At Princeton, where he was appointed assistant professor in 1966, he published several classic papers of fundamental importance to understanding coordinated gene translation. He soon realized, however, that molecular biology was changing and that the genetic approaches he was familiar with could be applied to fundamental problems in developmental biology. This became the main focus of his research at Princeton.

Newton was promoted to associate professor in 1973 and full professor in 1978. He retired in 2009. In addition to his teaching and research at Princeton, supported by competitive awards from the National Institutes of Health and the National Science Foundation , he served on the editorial board member of the Journal of Bacteriology and associate editor of Developmental Genetics.

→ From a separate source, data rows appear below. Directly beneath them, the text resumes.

(** * iec62056: the local measurement service and the cache dumper

    A shallow embedding of the HTTP front end of the local measurement cache
    (package [service]: [getParams], [paginate], [getContext], [get],
    [getPage], [getAll], [ServeHTTP]) and of [actors.CacheDumper.Do], with
    the properties the specification states about them.

    Go values are modelled as follows.
    - [int] is a 64-bit integer, carried as [Z];
    - a [string] is a sequence of bytes, carried as [string];
    - a pointer that may be [nil] is an [option];
    - an [error] is an inductive value with its [Error()] text, [nil] being
      [None];
    - a [(value, error)] result is a pair, since Go lets both be set or both
      be [nil];
    - side effects (the response writer, the log, the calls made on the
      pager actor) are threaded through a state monad. *)

From Stdlib Require Import ZArith String Ascii List Bool Lia.
From stdpp Require Import base option list strings pretty gmap.

Local Open Scope string_scope.
Local Open Scope Z_scope.

(** ** Go preliminaries *)

(** A pointer: [None] is [nil]. *)
Definition ptr (A : Type) : Type := option A.

(** The horizontal tab and the line feed, which Go writes [\t] and [\n]. *)
Definition TAB : string := String (ascii_of_nat 9) EmptyString.
Definition LF : string := String (ascii_of_nat 10) EmptyString.

(** [*errPagination]: a [strings.Builder], held as its content. *)
Record errPagination := mkErrPagination { Builder : string }.

(** Go's [error] values, as far as this package meets them. *)
Inductive error : Type :=
| errorString (s : string)
    (* [errors.New(s)], and any foreign error whose text is [s] *)
| NumError (Func Num : string) (Err : error)
    (* [*strconv.NumError] *)
| ErrPag (e : errPagination).
    (* an [*errPagination] stored in an [error] *)

(** [len(s)] as an [int]. *)
Definition len (s : string) : Z := Z.of_nat (String.length s).

(** [strings.HasPrefix(s, prefix)]. *)
Definition HasPrefix (s prefix : string) : bool := String.prefix prefix s.

(** ** strconv.Atoi

    Go's standard library: the conversion [getParams] applies to the form
    values, for a platform whose [int] has 64 bits. *)
Module strconv.

Definition intSize : Z := 64.

Definition ErrSyntax : error := errorString "invalid syntax".
Definition ErrRange : error := errorString "value out of range".

Definition syntaxError (fn str : string) : error := NumError fn str ErrSyntax.
Definition rangeError (fn str : string) : error := NumError fn str ErrRange.

Definition byte_of (c : ascii) : Z := Z.of_N (N_of_ascii c).

(** [ParseUint(s, 10, 64)]: the loop over the bytes, [n] the value so far. *)
Fixpoint ParseUint_loop (s0 s : string) (n : Z) : Z * option error :=
  match s with
  | EmptyString => (n, None)
  | String c s' =>
      let b := byte_of c in
      if (48 <=? b) && (b <=? 57) then
        let d := b - 48 in
        if (2 ^ 64 - 1) / 10 + 1 <=? n then
          (2 ^ 64 - 1, Some (rangeError "ParseUint" s0))
        else
          let n1 := n * 10 + d in
          if 2 ^ 64 - 1 <? n1 then
            (2 ^ 64 - 1, Some (rangeError "ParseUint" s0))
          else ParseUint_loop s0 s' n1
      else (0, Some (syntaxError "ParseUint" s0))
  end.

Definition ParseUint (s : string) : Z * option error :=
  match s with
  | EmptyString => (0, Some (syntaxError "ParseUint" s))
  | _ => ParseUint_loop s s 0
  end.

Definition isRange (e : error) : bool :=
  match e with
  | NumError _ _ (errorString "value out of range") => true
  | _ => false
  end.

(** [ParseInt(s, 10, 0)]. *)
Definition ParseInt (s : string) : Z * option error :=
  match s with
  | EmptyString => (0, Some (syntaxError "ParseInt" s))
  | String c rest =>
      let s0 := s in
      let neg := Ascii.eqb c "-" in
      let s1 := if Ascii.eqb c "+" then rest else if neg then rest else s in
      let '(un, err) := ParseUint s1 in
      match err with
      | Some e =>
          if negb (isRange e) then (0, Some (syntaxError "ParseInt" s0))
          else if negb neg && (2 ^ 63 <=? un) then
            (2 ^ 63 - 1, Some (rangeError "ParseInt" s0))
          else if neg && (2 ^ 63 <? un) then
            (- 2 ^ 63, Some (rangeError "ParseInt" s0))
          else (if neg then - un else un, None)
      | None =>
          if negb neg && (2 ^ 63 <=? un) then
            (2 ^ 63 - 1, Some (rangeError "ParseInt" s0))
          else if neg && (2 ^ 63 <? un) then
            (- 2 ^ 63, Some (rangeError "ParseInt" s0))
          else (if neg then - un else un, None)
      end
  end.

(** The fast path of [Atoi]: the digits of a short string. *)
Fixpoint Atoi_digits (s : string) (n : Z) : option Z :=
  match s with
  | EmptyString => Some n
  | String ch s' =>
      let d := (byte_of ch - 48) mod 256 in
      if 9 <? d then None else Atoi_digits s' (n * 10 + d)
  end.

Definition Atoi (s : string) : Z * option error :=
  let sLen := len s in
  if (0 <? sLen) && (sLen <? 19) then
    match s with
    | EmptyString => (0, Some (syntaxError "Atoi" s))
    | String c rest =>
        let signed := Ascii.eqb c "-" || Ascii.eqb c "+" in
        let s1 := if signed then rest else s in
        if signed && (len s1 <? 1) then (0, Some (syntaxError "Atoi" s))
        else
          match Atoi_digits s1 0 with
          | None => (0, Some (syntaxError "Atoi" s))
          | Some n => (if Ascii.eqb c "-" then - n else n, None)
          end
    end
  else
    match ParseInt s with
    | (i64, Some (NumError _ num e)) => (i64, Some (NumError "Atoi" num e))
    | r => r
    end.

End strconv.

(** ** What the package imports

    The parts of the program and of Go's library that the service uses and
    whose code is not part of the package: they are taken as given, and every
    property below holds whatever they are. *)

(** [interface{}] as [MeasurementsResponse.Data] holds it. *)
Inductive iface (Measurement : Type) : Type :=
| OfMeasurement (msm : ptr Measurement)           (* a [*model.Measurement] *)
| OfSlice (msm : list (ptr Measurement)).         (* a [[]*model.Measurement] *)
Arguments OfMeasurement {Measurement} msm.
Arguments OfSlice {Measurement} msm.

Record MeasurementsResponse (Measurement : Type) : Type :=
  mkMeasurementsResponse { Data : iface Measurement }.
Arguments mkMeasurementsResponse {Measurement} Data.
Arguments Data {Measurement} m.

Class Imports : Type := {
  (* [model.Measurement] *)
  Measurement : Type;
  (* the keys [model.First] and [model.Last] *)
  model_First : string;
  model_Last : string;
  (* [strings.ToLower], which maps every Unicode letter *)
  strings_ToLower : string -> string;
  (* [strconv.Quote], used by the text of a [*strconv.NumError] *)
  strconv_Quote : string -> string;
  (* [json.Marshal] on a [*MeasurementsResponse] *)
  json_Marshal : ptr (MeasurementsResponse Measurement) -> string * option error;
  (* the verb [%+v] of package [fmt] on a [model.Measurement] *)
  fmt_plus_v : Measurement -> string
}.

(** [err.Error()]. *)
Fixpoint Error `{Imports} (e : error) : string :=
  match e with
  | errorString s => s
  | NumError fn num err =>
      "strconv." +:+ fn +:+ ": parsing " +:+ strconv_Quote num +:+ ": " +:+ Error err
  | ErrPag s => "bad pagination parameters" +:+ LF +:+ Builder s
  end.

(** ** net/http: requests and response writers *)

Definition StatusOK : Z := 200.
Definition StatusBadRequest : Z := 400.
Definition StatusInternalServerError : Z := 500.

(** A request: the path of its URL, and what [r.ParseForm()] leaves in
    [r.Form] and returns. *)
Record Request := mkRequest {
  URL_Path : string;
  Form : gmap string (list string);
  ParseForm_err : option error
}.

(** [r.FormValue(key)]: the first value of [key], or the empty string. The
    form is parsed by the time [getParams] asks. *)
Definition FormValue (r : Request) (key : string) : string :=
  match Form r !! key with
  | Some (v :: _) => v
  | _ => ""
  end.

(** A response writer: the header map, the status line once it is written,
    and the body sent so far. *)
Record ResponseWriter := mkResponseWriter {
  Header : gmap string (list string);
  Status : option Z;
  Body : string
}.

Definition newResponseWriter : ResponseWriter :=
  {| Header := ∅; Status := None; Body := "" |}.

(** ** Effects

    The calls a handler makes on the pager actor, and the other events it
    causes, are recorded in the order they happen. *)
Inductive Call : Type :=
| CallGet (key : string)
| CallGetPage (page size : Z)
| CallGetAll.

Inductive Event : Type :=
| EvParseForm
| EvLog (line : string)
| EvCall (c : Call).

Record World := mkWorld { w : ResponseWriter; trace : list Event }.

Definition M (A : Type) : Type := World -> A * World.

#[export] Instance M_ret : MRet M := fun A x s => (x, s).
#[export] Instance M_bind : MBind M :=
  fun A B f m s => let '(x, s') := m s in f x s'.

Definition emit (e : Event) : M unit :=
  fun s => (tt, {| w := w s; trace := trace s ++ [e] |}).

He was a member of various scientific societies and a Fellow of the American Academy of Microbiology.

Newton pioneered a new field, using genetic and molecular analyzes to study the origins of asymmetric cell division a characteristic of stem cells and cancer stem cells but also the one that distinguishes Caulobacter, a tiny freshwater bacterium. Newton and his group made groundbreaking discoveries about the mechanisms governing asymmetric cell division, cell polarity, cell cycle organization, and the conversion of cells from one morphology to another.

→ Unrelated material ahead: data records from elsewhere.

(** X13: without [cont], on any queue and for any number of goroutines: if
    the dispatcher returns, no copy has failed, the list it returns is
    empty and every job has been passed to [cp.CopyFile] exactly once; so
    when some job of the queue fails the dispatcher returns in no
    execution. *)
Theorem fail_fast_returns_only_without_failure (src0 dest0 : Stack) link verbose jobs
    L s0 s ret :
  length src0 = length dest0 →
  jobDispatcher_init src0 dest0 link false verbose jobs = Some (L, s0) →
  reachable L s0 s → disp s = DReturn ret →
  ret = [] ∧ errors_of link (zip src0 dest0) = [] ∧ copies s ≡ₚ zip src0 dest0.
Proof.
  intros Hlen Hinit Hr Hd.
  destruct (inv_of_execution _ _ _ _ _ _ _ _ _ Hlen Hinit Hr) as (Hinv & _ & Hcont & Hl & _).
  destruct (inv_returned _ _ _ _ Hinv Hd) as (_ & _ & _ & _ & Hperm & Herr & Hnil).
  specialize (Hnil Hcont). subst ret. repeat split; [|done].
  apply (errors_of_Permutation link) in Hperm. rewrite Hl in Herr.
  rewrite <- Hperm in Herr. by apply Permutation_nil_r in Herr.
Qed.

“His contributions to our understanding of how changes in cell polarity relate to cell cycle progression were truly pioneering,” said Myriam Heiman, who completed her undergraduate thesis with Newton in 1998 and is now a professor. Latham Family Career Development Associate in Neuroscience in Massachusetts. Institute of Technology and Senior Fellow of the Broad Institute of MIT and Harvard. “I feel honored to have had the opportunity to work in his group, even for a short time.”

Colleagues say Newton’s research was marked by vision and scientific imagination, traits that characterized his interactions with students and colleagues as well as his life in general. Many of its students have held leading scientific positions in graduate and medical departments or distinguished careers in the biomedical industries. Students credit him with teaching them to identify and solve scientific problems.

Newton is remembered as a connoisseur who managed to blend his broad interests in science, music (the piano and Bach were his favourites), art (especially African art), travel and fine wine. Along with his longtime collaborator and wife, Noriko Ohta, one of Princeton’s first women with a doctorate. graduates, Newton shared a full and exciting life, welcoming a generation of students, postdocs, faculty and friends from around the world.

When I joined the department nearly 30 years ago, Austin reached out to me immediately to offer his help with buying a house and showing me around Princeton,” Enquist recalled. “Even though I was in another building, he stopped regularly to help me negotiate. the different challenges of setting up my laboratory. He had a wry sense of humor and a passion for music and art.”

He is survived by Ohta and his sister Margueritte Dell Newton of Texas.